Filtration equipment should be adapted to the local climate and function properly in any season and can continue to provide local villagers with stable filtered water resources. 3.5. Training In Cambodia, 80% of the people are farmers and they have not received a good education (Cambodian Farmers Find Reasons to Stay on the Land 2017). Therefore, guidance and training on filtration equipment should be provided. The local villagers should be instructed on the basic principles and maintenance methods of the filtration system, and the equipment should be managed by a special person to complete the training in a short time. And should teach everyone the correct and safe way to use filtration equipment.

Cost The cost of the filtering system is a constraint when implementing the project. First, Cambodia’s average annual income is just KHR 1,428,610 or AUD 481.8 in 2013. Thus, there is a lack of money to buy and build filtration equipment. Another limiting factor is to minimize the maintenance and repair costs of the filtration system. If materials are not available locally, we must scrutinize the cost of transporting them.
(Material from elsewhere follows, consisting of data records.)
(* ===== verification/DataCacheWrite.v ===== *)
(** Writes through the data cache: preparing the entries of a request, filling
    them with host data, dispatching the write-backs of the entries that made
    room, and releasing the entries. *)
From S2P Require Import Prelude Bitmap Avl Flash Machine BlockManager Amu AmuFacts AmuSpec AmuWrite AmuDispatch DataCache DataCacheFacts DataCacheSpec.

#[local] Unset Default Proof Using.
Section write.
Context {PL : Platform} {PO : @PlatformOk PL} {EL : @EccLive PL} {AL : @AllocLive PL} {RL : @ReadLive PL}.
Context {HO : Host} {HK : @HostOk HO}.
Context (P : flash_address → Prop) (nsid ptr : Z) (u0 : amu) (fl : flushers).
Notation mk := (mk ptr u0).
Notation dci := (dci P nsid ptr u0).
Notation view := (view nsid).
Notation ccached := (ccached nsid).
Notation entry_ok := (entry_ok nsid).

Definition txn_from (t : flash_transaction) : nat := Z.to_nat (t_offset t / SECTOR_SIZE).
Definition txn_len (t : flash_transaction) : nat := Z.to_nat (t_length t / SECTOR_SIZE).
(** A transaction of a request, as the segmentation produces it. *)
Record cache_req (ds : dom_st) (t : flash_transaction) : Prop := {
  cq_nsid : t_nsid t = nsid;
  cq_lpa : owner_ok (ds_dom ds) (OData (t_lpa t));
  cq_bits : 0 < t_bitmap t < 16;
  cq_align : t_offset t = SECTOR_SIZE * Z.of_nat (txn_from t) ∧ t_length t = SECTOR_SIZE * Z.of_nat (txn_len t);
  cq_fits : (txn_from t + txn_len t ≤ 4)%nat;
  cq_cover : ∀ i, bit (t_bitmap t) i = true ↔ (txn_from t ≤ i < txn_from t + txn_len t)%nat;
}.

(** * Preparing one entry *)

(** A page of the namespace that is cached. *)
Definition page_in (c : data_cache) (l : Z) : Prop := ∃ j d, dc_entries c !! j = Some d ∧ ce_key d = (nsid, l).
Record prepared (D : gset Z) W ds c t id (wb : option flash_transaction) ds' c' : Prop := {
  pr_mach : ∃ m', ds' = with_mach m' ds;
  pr_inv : dci ({[id]} ∪ D) (W ++ option_list wb) ds' c';
  pr_new : id ∉ D;
  pr_cap : capacity_pages c' = capacity_pages c;
  pr_entry : ∃ e, dc_entries c' !! id = Some e ∧ ce_key e = (nsid, t_lpa t) ∧ ce_status e = CES_DIRTY ∧
    ∀ i, bit (t_bitmap t) i = true → bit (ce_bitmap e) i = true;
  pr_held : ∀ j, j ∈ D → dc_entries c' !! j = dc_entries c !! j;
  pr_view : ∀ l i x, l ≠ t_lpa t ∨ bit (t_bitmap t) i = false → view W ds c l i x → view (W ++ option_list wb) ds' c' l i x;
  pr_keys : ∀ l, page_in c' l → l = t_lpa t ∨ page_in c l;
}.
Lemma page_in_insert c c' id e l0 l : dc_entries c' = <[id := e]> (dc_entries c) → ce_key e = (nsid, l0) → page_in c' l → l = l0 ∨ page_in c l.
Proof.
  intros E Hk (j & d & Hj & Hd). rewrite E in Hj. apply lookup_insert_Some in Hj as [[<- <-]|[_ Hj]]; [left; congruence|].
  right. by exists j, d.
Qed.

Lemma lor_bits a b : 0 < a < 16 → 0 < b < 16 → 0 < Z.lor a b < 16.
Proof.
  intros Ha Hb. pose proof (Z.lor_nonneg a b) as Hn. split.
  - destruct (Z.eq_dec (Z.lor a b) 0) as [E|]; [|lia]. apply Z.lor_eq_0_iff in E. lia.
  - apply bits16; [lia|]. intros i Hi. rewrite Z.lor_spec, !Z.bits_above_log2; try lia; try done.
    + apply (Z.le_lt_trans _ (Z.log2 15)); [apply Z.log2_le_mono; lia|]. change (Z.log2 15) with 3. lia.
    + apply (Z.le_lt_trans _ (Z.log2 15)); [apply Z.log2_le_mono; lia|]. change (Z.log2 15) with 3. lia.
Qed.
Lemma bit_lor a b i : bit (Z.lor a b) i = bit a i || bit b i.
Proof. apply Z.lor_spec. Qed.
Lemma below_mono W w ds l i x : (∀ t, t ∈ w → t_lpa t ≠ l) → below W ds l i x → below (W ++ w) ds l i x.
Proof.
  intros Hw [(t & Ht & H)|[Hn Hr]]; [left; exists t; set_solver|]. right. split; [|done].
  intros t [Ht|Ht]%elem_of_app E; [by apply Hn|by destruct (Hw t)].
Qed.

Lemma prepare_hit D W ds c t id e : dci D W ds c → cache_req ds t → id ∉ D → dc_entries c !! id = Some e →
  ce_key e = (nsid, t_lpa t) →
  prepared D W ds c t id None ds
    (ce_put id (set_ce_status CES_DIRTY (set_ce_bitmap (Z.lor (ce_bitmap e) (t_bitmap t)) (set_ce_owned true (set_ce_pin 1 e)))) (ce_take id e c)).
Proof.
  intros Hi Ht HD He Hk. set (e' := set_ce_status _ _). set (c' := ce_put _ _ _).
  assert (dc_entries c' = <[id := e']> (dc_entries c)) as Ec' by (subst c'; simpl; by rewrite insert_insert_eq).
  assert (cache_wf ({[id]} ∪ D) c') as Hw'.
  { eapply cache_wf_put; [by apply cache_wf_take, He; apply Hi|simpl; apply lookup_insert_eq|done..]. }
  destruct (ci_entry _ _ _ _ _ _ _ _ Hi _ _ He) as [O1 O2 O3 O4 O5 O6].
  destruct (ccached_insert nsid D ({[id]} ∪ D) c c' id e' (ci_wf _ _ _ _ _ _ _ _ Hi) Hw' Ec') as [C1 C2].
  assert (ce_key e' = (nsid, t_lpa t)) as Hk' by done. rewrite Hk' in C1, C2. simpl in C1. rewrite decide_True in C1 by done.
  split; simpl; try done.
  - exists (bm_mach (ds_bm ds)). by destruct ds as [[] ?].
  - rewrite app_nil_r. eapply dci_entry; [exact Hi|exact Hw'|exact Ec'|right; set_solver| | | |]; try done.
    + split; try done. simpl. by apply lor_bits, Ht.
    + intros j d Hne Hj E. apply Hne. by eapply (ci_data _ _ _ _ _ _ _ _ Hi).
    + intros t0 Ht0. destruct (ci_wb _ _ _ _ _ _ _ _ Hi t0 Ht0) as [_ _ Hd _]. split; [by apply (Hd id e)|].
      split; [set_solver|done].
  - exists e'. split; [apply lookup_insert_eq|]. split; [done|]. split; [done|]. intros i Hb. simpl.
    by rewrite bit_lor, Hb, orb_true_r.
  - intros j Hj. rewrite !lookup_insert_ne by set_solver. done.
  - rewrite app_nil_r. intros l i x Hl. unfold view, DataCacheSpec.view.
    destruct (decide (l = t_lpa t)) as [->| Hne].
    + destruct Hl as [|Hb]; [done|]. fold c'. rewrite C1.
      assert (ccached c (t_lpa t) = Some e) as ->.
      { apply (ccached_spec nsid D); [apply Hi|]. eauto. }
      simpl. by rewrite bit_lor, Hb, orb_false_r.
    + fold c'. rewrite C2; [done|congruence|]. intros e0 He0. congruence.
  - intros l. by apply (page_in_insert c c' id e').
Qed.

Lemma used_some D W ds c data : dci D W ds c → used c W data → is_Some (buf_at ds data).
Proof.
  intros Hi [(id & e & He & <-)|(t & -> & Ht)%list_elem_of_fmap].
  - by destruct (ci_entry _ _ _ _ _ _ _ _ Hi _ _ He) as [_ _ _ _ [_ ?] _].
  - destruct (wb_req _ _ _ _ _ (ci_wb _ _ _ _ _ _ _ _ Hi t Ht)) as [[_ _ _ [b [_ Hb _ _]]] _]. by exists b.
Qed.
Lemma unused_fresh D W ds c data : dci D W ds c → m_next (bm_mach (ds_bm ds)) ≤ data → ¬ used c W data.
Proof.
  intros Hi Hn [b Hb]%(used_some D W ds); [|done]. apply (mw_mem _ (di_mem _ _ _ (ci_inv _ _ _ _ _ _ _ _ Hi))) in Hb as []. lia.
Qed.
(** A fresh buffer. *)
Lemma mem_step_alloc D W ds c m' data b : dci D W ds c → m_dev m' = m_dev (bm_mach (ds_bm ds)) → m_fs m' = m_fs (bm_mach (ds_bm ds)) →
  m_mem m' = <[data := b]> (m_mem (bm_mach (ds_bm ds))) → m_next (bm_mach (ds_bm ds)) ≤ data < m_next m' →
  length (b_data b) = 4%nat → mem_step ds (used c W) m'.
Proof.
  intros Hi Hd Hfs Hm Hn Hl. pose proof (di_mem _ _ _ (ci_inv _ _ _ _ _ _ _ _ Hi)) as [M1 M2]. split; [| | | |done].
  - intros a. by rewrite Hd.
  - split; [lia|]. intros j b'. rewrite Hm. intros [[<- <-]|[_ Hb]]%lookup_insert_Some; [by split; [lia|]|].
    apply M2 in Hb as []. split; [lia|done].
  - lia.
  - intros j Hj. rewrite Hm, lookup_insert_ne; [done|]. intros <-. apply (unused_fresh D W ds c data Hi); [lia|done].
Qed.

Lemma prepare_add D W ds c t m' id data : dci D W ds c → cache_req ds t → mem_step ds (used c W) m' →
  (∀ j d, dc_entries c !! j = Some d → ce_key d ≠ (nsid, t_lpa t)) →
  m_next (bm_mach (ds_bm ds)) ≤ id < m_next m' → m_next (bm_mach (ds_bm ds)) ≤ data → is_Some (m_mem m' !! data) →
  prepared D W ds c t id None (with_mach m' ds)
    (ce_added id (Ce (nsid, t_lpa t) (t_bitmap t) CES_DIRTY 1 false data) c).
Proof.
  intros Hi Ht Hm Hmiss Hid Hda Hds. set (e := Ce _ _ _ _ _ _). set (c' := ce_added _ _ _). set (e' := set_ce_owned true e).
  pose proof (dci_mach _ _ _ _ _ _ _ _ _ Hi Hm) as Hi'. pose proof (ci_wf _ _ _ _ _ _ _ _ Hi) as Hw.
  pose proof (mw_next _ (di_mem _ _ _ (ci_inv _ _ _ _ _ _ _ _ Hi))) as Hpos.
  assert (dc_entries c !! id = None) as Hnone.
  { destruct (dc_entries c !! id) as [d|] eqn:E; [|done]. apply (ci_entry _ _ _ _ _ _ _ _ Hi) in E as [? ? ? ? ? ?]. lia. }
  assert (id ∉ D) as HD by (intros [? ?]%(cw_held _ _ Hw); congruence).
  assert (cache_wf ({[id]} ∪ D) c') as Hw' by by apply cache_wf_add.
  assert (dc_entries c' = <[id := e']> (dc_entries c)) as Ec' by (subst c'; simpl; by rewrite insert_insert_eq).
  destruct (ccached_insert nsid D ({[id]} ∪ D) c c' id e' Hw Hw' Ec') as [C1 C2]. simpl in C1, C2. rewrite decide_True in C1 by done.
  split; try done.
  - by exists m'.
  - simpl. rewrite app_nil_r. eapply dci_entry; [exact Hi'|exact Hw'|exact Ec'|right; set_solver|..].
    + split; try done; try apply Ht; simpl; [|lia]. split; [lia|done].
    + intros j d Hne Hj E. apply (unused_fresh D W ds c data Hi); [lia|]. left. eauto.
    + done.
    + intros t0 Ht0. split; [|by split; [set_solver|]]. intros E.
      apply (unused_fresh D W ds c data Hi); [lia|]. right. apply list_elem_of_fmap. by exists t0.
  - exists e'. rewrite Ec', lookup_insert_eq. done.
  - intros j Hj. rewrite Ec', lookup_insert_ne; [done|]. set_solver.
  - simpl. rewrite app_nil_r. intros l i x Hl Hv. apply (view_mach _ _ _ _ m' _ _ _ D) in Hv; [|done..].
    revert Hv. unfold view, DataCacheSpec.view. destruct (decide (l = t_lpa t)) as [->| Hne].
    + destruct Hl as [|Hb]; [done|]. rewrite C1. simpl. rewrite Hb.
      assert (ccached c (t_lpa t) = None) as -> by by apply (ccached_None nsid D). done.
    + rewrite C2; [done|congruence|]. intros e0 He0. congruence.
  - intros l. by apply (page_in_insert c c' id e').
Qed.

(** [w] writes the entry [e] back from a fresh copy. *)
Record writeback_of (ds : dom_st) (m' : mach) (e : cache_entry) (w : flash_transaction) : Prop := {
  wo_type : t_type w = TXN_WRITE ∧ t_ppa_ready w = false;
  wo_key : (t_nsid w, t_lpa w) = ce_key e;
  wo_bitmap : t_bitmap w = ce_bitmap e;
  wo_covers : covers w;
  wo_new : m_next (bm_mach (ds_bm ds)) ≤ t_data w;
  wo_buf : ∃ b b', buf_at ds (ce_data e) = Some b ∧ m_mem m' !! t_data w = Some b' ∧
    ∀ i, bit (ce_bitmap e) i = true → b_data b' !! i = b_data b !! i;
}.
Lemma writeback_req D W ds c m' id e w : dci D W ds c → dc_entries c !! id = Some e → writeback_of ds m' e w →
  batch_req nsid (with_mach m' ds) w.
Proof.
  intros Hi He [[] Hk Hb Hc Hn (b & b' & _ & Hb' & _)]. pose proof (mw_next _ (di_mem _ _ _ (ci_inv _ _ _ _ _ _ _ _ Hi))).
  destruct (ci_entry _ _ _ _ _ _ _ _ Hi _ _ He) as [O1 O2 O3 _ _ _]. rewrite <-Hk in O1, O2. split; [|done].
  split; try done. exists b'. split; try done; lia.
Qed.
Lemma dci_writeback D W ds c m' id e w : dci D W ds c → mem_step ds (used c W) m' → dc_entries c !! id = Some e →
  id ∉ D → writeback_of ds m' e w →
  (∀ t, t ∈ W ++ [w] → ∀ j d, j ≠ id → dc_entries c !! j = Some d → (ce_key d).2 = t_lpa t → t ∈ W ∧ j ∈ D ∧ ce_status d = CES_DIRTY) ∧
  NoDup (t_lpa <$> W ++ [w]) ∧ NoDup (t_data <$> W ++ [w]) ∧
  ∀ t, t ∈ W ++ [w] → batch_req nsid (with_mach m' ds) t ∧ 0 < t_bitmap t < 16 ∧
    ∀ j d, dc_entries c !! j = Some d → ce_data d ≠ t_data t.
Proof.
  intros Hi Hm He HD Hw. pose proof (dci_mach _ _ _ _ _ _ _ _ _ Hi Hm) as Hi'.
  pose proof (writeback_req _ _ _ _ _ _ _ _ Hi He Hw) as Hreq. destruct Hw as [_ Hk Hb _ Hn _].
  assert (ce_key e = (nsid, t_lpa w)) as Hk'.
  { rewrite <-Hk. f_equal. change (t_nsid w) with (t_nsid w, t_lpa w).1. rewrite Hk.
    by apply (ci_entry _ _ _ _ _ _ _ _ Hi _ _ He). }
  split; [|split; [|split]].
  - intros t [Ht| ->%list_elem_of_singleton]%elem_of_app j d Hne Hj E.
    + split; [done|]. by apply (wb_key _ _ _ _ _ (ci_wb _ _ _ _ _ _ _ _ Hi t Ht) j d).
    + exfalso. apply Hne. eapply (cache_wf_inj D c); [apply Hi|done|done|].
      destruct (ci_entry _ _ _ _ _ _ _ _ Hi _ _ Hj) as [O1 _ _ _ _ _]. rewrite Hk', <-O1, <-E. by destruct (ce_key d).
  - rewrite fmap_app. apply NoDup_app. split; [apply Hi|]. split; [|apply NoDup_singleton].
    intros l (t & -> & Ht)%list_elem_of_fmap E%list_elem_of_singleton. apply HD.
    apply (wb_key _ _ _ _ _ (ci_wb _ _ _ _ _ _ _ _ Hi t Ht) id e He). by rewrite Hk'.
  - rewrite fmap_app. apply NoDup_app. split; [apply Hi|]. split; [|apply NoDup_singleton].
    intros l Hl E%list_elem_of_singleton. subst. apply (unused_fresh D W ds c (t_data w) Hi Hn). by right.
  - intros t [Ht| ->%list_elem_of_singleton]%elem_of_app.
    + destruct (ci_wb _ _ _ _ _ _ _ _ Hi' t Ht) as [? ? ? _]. done.
    + split; [done|]. rewrite Hb. split; [by apply (ci_entry _ _ _ _ _ _ _ _ Hi _ _ He)|].
      intros j d Hj E. apply (unused_fresh D W ds c (t_data w) Hi Hn). left. eauto.
Qed.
Based on it, the materials to build the filter should be as cheap as possible and sold at a price that all villagers can afford.

The Inconvenience of Construction When water filtration systems are built, and pipelines are laid, it is inevitable that they will avoid farmland and even alter the structure of houses. This will affect the normal daily life of villagers as well as some inconveniences in life. Therefore, it becomes a difficult problem to find a proper way to solve the impact on villagers’ daily life during construction. If can effectively and reasonably plan the construction time, it will be a good solution, such as when people go out to work, they can build their houses. However, noise, messy construction scenes and inconveniences caused by traffic might not be well resolved.